Quienes tuvieron el placer de conocerla sonríen con cierta nostalgia y destacan entre muchas cualidades su conversación amorosa y genuina, y sobre todo, su visión de la poesía como posibilidad para transformar y crear nuevas realidades.
Para Elizabeth Schön, la poesía era fuerza interior, y la palabra, “luz que ilumina el mundo”. Sobre su proceso de creación solía decir que “tenía una conexión directa, no imaginaria, con lo espiritual”, y que esas visiones rigieron su camino a la poesía. Un día contó, que estando en la playa mirando el mar, vio “emerger a un anciano del agua”. Al parecer, miró varias veces y allí estaba. Trató de explicárselo y de inmediato comenzó a escribir El abuelo, la cesta y el mar (1965).
Ésta destacada poeta, ensayista y dramaturga, obtuvo en 1971 el Premio Municipal de Poesía y en 1994, el Premio Nacional de Literatura. A su vez, fue homenajeada en la Xma edición de la Semana Internacional de la Poesía en el año 2003. Entre sus obras, destacan La gruta venidera (1953), Mi aroma de lumbre (1971), Es oír la vertiente (1973), Incesante aparecer (1977), Aún el que no llega (1993) Árbol del oscuro acercamiento (1994), La flor, el barco, el alma (1995) y La luz oval (2006).
De la parroquia Altagracia
Nació el 30 de noviembre de 1921 en la conocida parroquia Altagracia de Caracas. Su padre fue Miguel Antonio Schön, a quien su familia apartó por decidir casarse con una venezolana, y su madre, María Luisa Ibarra, descendiente de Ana Teresa Ibarra, esposa de Antonio Guzmán Blanco y de las Ibarra, las mismas que dieron nombre a la conocida esquina.
En Altagracia vivió entre las esquinas de Balconcito y Truco. Le encantaba treparse a los árboles y por entonces quería ser equilibrista. Tras la muerte de su madre, se fue a vivir con su abuela a La Pastora, y unos pocos años se mudaron a Puerto Cabello, “(…) me fui contenta porque yo sabía que me iba a conseguir con el mar y con el cielo que vive dentro del mar”.
Desde joven fue una gran lectora y también le gustaba imaginarse historias y situaciones: “(…) Como me gustaba tanto la historia, leía todo lo que se refería al mundo y al origen de las cosas (…) Vivía creando. Conocía una persona y en la noche le inventaba una historia”. Hasta que se decidió a escribir lo que sentía, pues afirmó, “La poesía lo invade a uno (…) viene de una fuerza interior (…)”.

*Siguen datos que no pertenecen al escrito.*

Definition detectFTE0001 : C bool :=
  dev ← dget drv_device;
  match dev with
  | None => ret false
  | Some p =>
    disable ← requestDevice p [fteAck kDP_SetDefaultsAndDisable];
    if negb (completed disable 1) then ret false else
    request ← requestDevice p
      [fteAck kDP_SetMouseSampleRate; fteAck 0xA7; fteAck kDP_SetMouseSampleRate; fteAck 0xA7;
       fteAck kDP_GetMouseInformation; fteRead; fteRead; fteRead];
    if negb (completed request 8) then ret false else
    p0 ← commandResult request 5;
    p1 ← commandResult request 6;
    p2 ← commandResult request 7;
    dset (fun d => {| d with _productId := (p0, p1, p2) |}) ;;
    tell (FteProduct p0 p1 p2) ;;
    ret ((p0 =? 0x58) && (p1 =? 0x00) && (p2 =? 0x05))
  end.

(** One pass of [resetDevice]. *)
Definition resetPass (p : Z) : C bool :=
  request ← requestDevice p [fteAck kDP_Reset; fteRead; fteRead];
  if negb (completed request 3) then ret false else
  b1 ← commandResult request 1;
  if negb (b1 =? kSC_Reset) then ret false else
  b2 ← commandResult request 2;
  ret (b2 =? kSC_ID).

Definition resetDevice : C bool :=
  dev ← dget drv_device;
  match dev with
  | None => ret false
  | Some p =>
    first ← resetPass p;
    if negb first then ret false else resetPass p
  end.

Definition switchToAdvancedProtocol : C bool :=
  dev ← dget drv_device;
  match dev with
  | None => ret false
  | Some p =>
    request ← requestDevice p
      [fteAck kDP_SetMouseSampleRate; fteAck 0xEA; fteAck kDP_SetMouseSampleRate; fteAck 0xED];
    ret (completed request 4)
  end.

Definition publishInputProperties : C unit :=
  d ← dget (fun d => d);
  tell (FtePublish (_xMax d) (_yMax d) FTE_PHYSICAL_MAX_X FTE_PHYSICAL_MAX_Y) ;;
  dset (fun d => {| d with _inputPublished := true |}) ;;
  tell FteRegister.

(** The members [setupHardware] resets. *)
Definition resetState (d : ApplePS2FTE0001) : ApplePS2FTE0001 :=
  {| d with _hardware := fteNoHardware; _finger := fteNoFingers;
     _packetByteCount := 0; _packetFingerCount := 0; _ringBuffer := reset (_ringBuffer d);
     _buttons := 0; _lastButtons := 0 |}.

Definition setupHardware (publishInput : bool) : C bool :=
  dset resetState ;;
  ready ← resetDevice;
  if negb ready then ret false else
  detected ← detectFTE0001;
  if negb detected then ret false else
  switched ← switchToAdvancedProtocol;
  if negb switched then ret false else
  dset (fun d => {| d with _xMax := FTE_LOGICAL_MAX_X; _yMax := FTE_LOGICAL_MAX_Y |}) ;;
  published ← dget _inputPublished;
  when (publishInput && negb published) publishInputProperties ;;
  publishRuntimeDiagnostics None false ;;
  ret true.

Definition setTouchPadEnable (enable : bool) : C unit :=
  dev ← dget drv_device;
  match dev with
  | None => ret tt
  | Some p =>
    requestDevice p [fteAck (if enable then kDP_Enable else kDP_SetDefaultsAndDisable)] ;; ret tt
  end.

Definition setDevicePowerState (whatToDo : Z) : C unit :=
  dev ← dget drv_device;
  match dev with
  | None => ret tt
  | Some _ =>
    if whatToDo =? kPS2C_DisableDevice then setTouchPadEnable false else
    if negb (whatToDo =? kPS2C_EnableDevice) then ret tt else
    onController (bus_sleep 750) ;;
    onController bus_lock ;;
    configured ← setupHardware false;
    when configured (setTouchPadEnable true) ;;
    onController bus_unlock
  end.

(** ** Life cycle *)

(** [probe]: [fteOptIn] is the boot argument "focfte"; [nub] the provider's port, if
    it is a mouse nub; [portProperty] its "Port Num" property. *)
Definition probe (fteOptIn : Z) (nub portProperty : option Z) : C bool :=
  if fteOptIn =? 0 then ret false else
  dset (fun d => {| d with _device := nub |}) ;;
  match nub with
  | None => ret false
  | Some _ =>
    dset (fun d => {| d with _providerPort := default (_providerPort d) portProperty |}) ;;
    n ← countAuxNubs;
    dset (fun d => {| d with _auxNubCount := n |}) ;;
    if 1 <? n then (dset (fun d => {| d with _device := None |}) ;; ret false) else
    onController bus_lock ;;
    detected ← detectFTE0001;
    onController bus_unlock ;;
    when detected (publishRuntimeDiagnostics None false) ;;
    dset (fun d => {| d with _device := None |}) ;;
    ret detected
  end.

Las hermanas Gramcko y Alfredo Cortina
Se conocieron de niñas en Puerto Cabello y sellaron de por vida, una amistad donde el afecto se entretejió con desarrollo intelectual y artístico conjunto. De hecho, Elizabeth contó, “(…) me sentaba con Ida Gramcko a leer a Azorín, a los escritores españoles de la época (…)”. Fueron las hermanas quienes presentaron a Elizabeth y a Alfredo Cortina, quien se convirtió años después en su esposo. Para entonces, Cortina tenía una importante trayectoria como creador y libretista en la radio; así como en el mundo de la publicidad y como inventor.
Se vinieron a vivir a Los Rosales, en Caracas, en su casa de siempre, la cual fue construida por el propio Alfredo, y a la que Ely llenó de muchas plantas y flores. Poco tiempo después, a Los Rosales, se mudaron también las Gramcko.
Filosofía y Poesía
Fundada la Escuela de Filosofía de la Universidad Central de Venezuela, Elizabeth se inscribió, y entre Kant, Pirandello y Heidegger, la poesía que brotaba de su cuerpo era cuidadosamente apuntada en un cuaderno. Un día, curucuteando entre sus documentos, Ida encontró aquellos escritos, y en breve, se convirtieron en su primer libro. Luego la poesía en ella fue indetenible. En su opinión, una de las funciones del poeta era buscar la palabra amorosa.
De El abuelo, la cesta y el mar
Fragmento
Una noche en la que llovía mucho, le pregunté:
-¿Qué es el silencio?
Para contestar, aguardó a que concluyera el estrépito del trueno, pero en el preciso instante en que comenzó a hablar otro relámpago alumbró y el trueno estalló (…) No supe que dijo pero vi las piedras que caen dentro de los cráteres y se hunden para siempre y también vi las semillas que se abren y mueren con el fuego de los caminos… vi las ubres que se secan en la mitad de las llanuras y nadie lo sabe.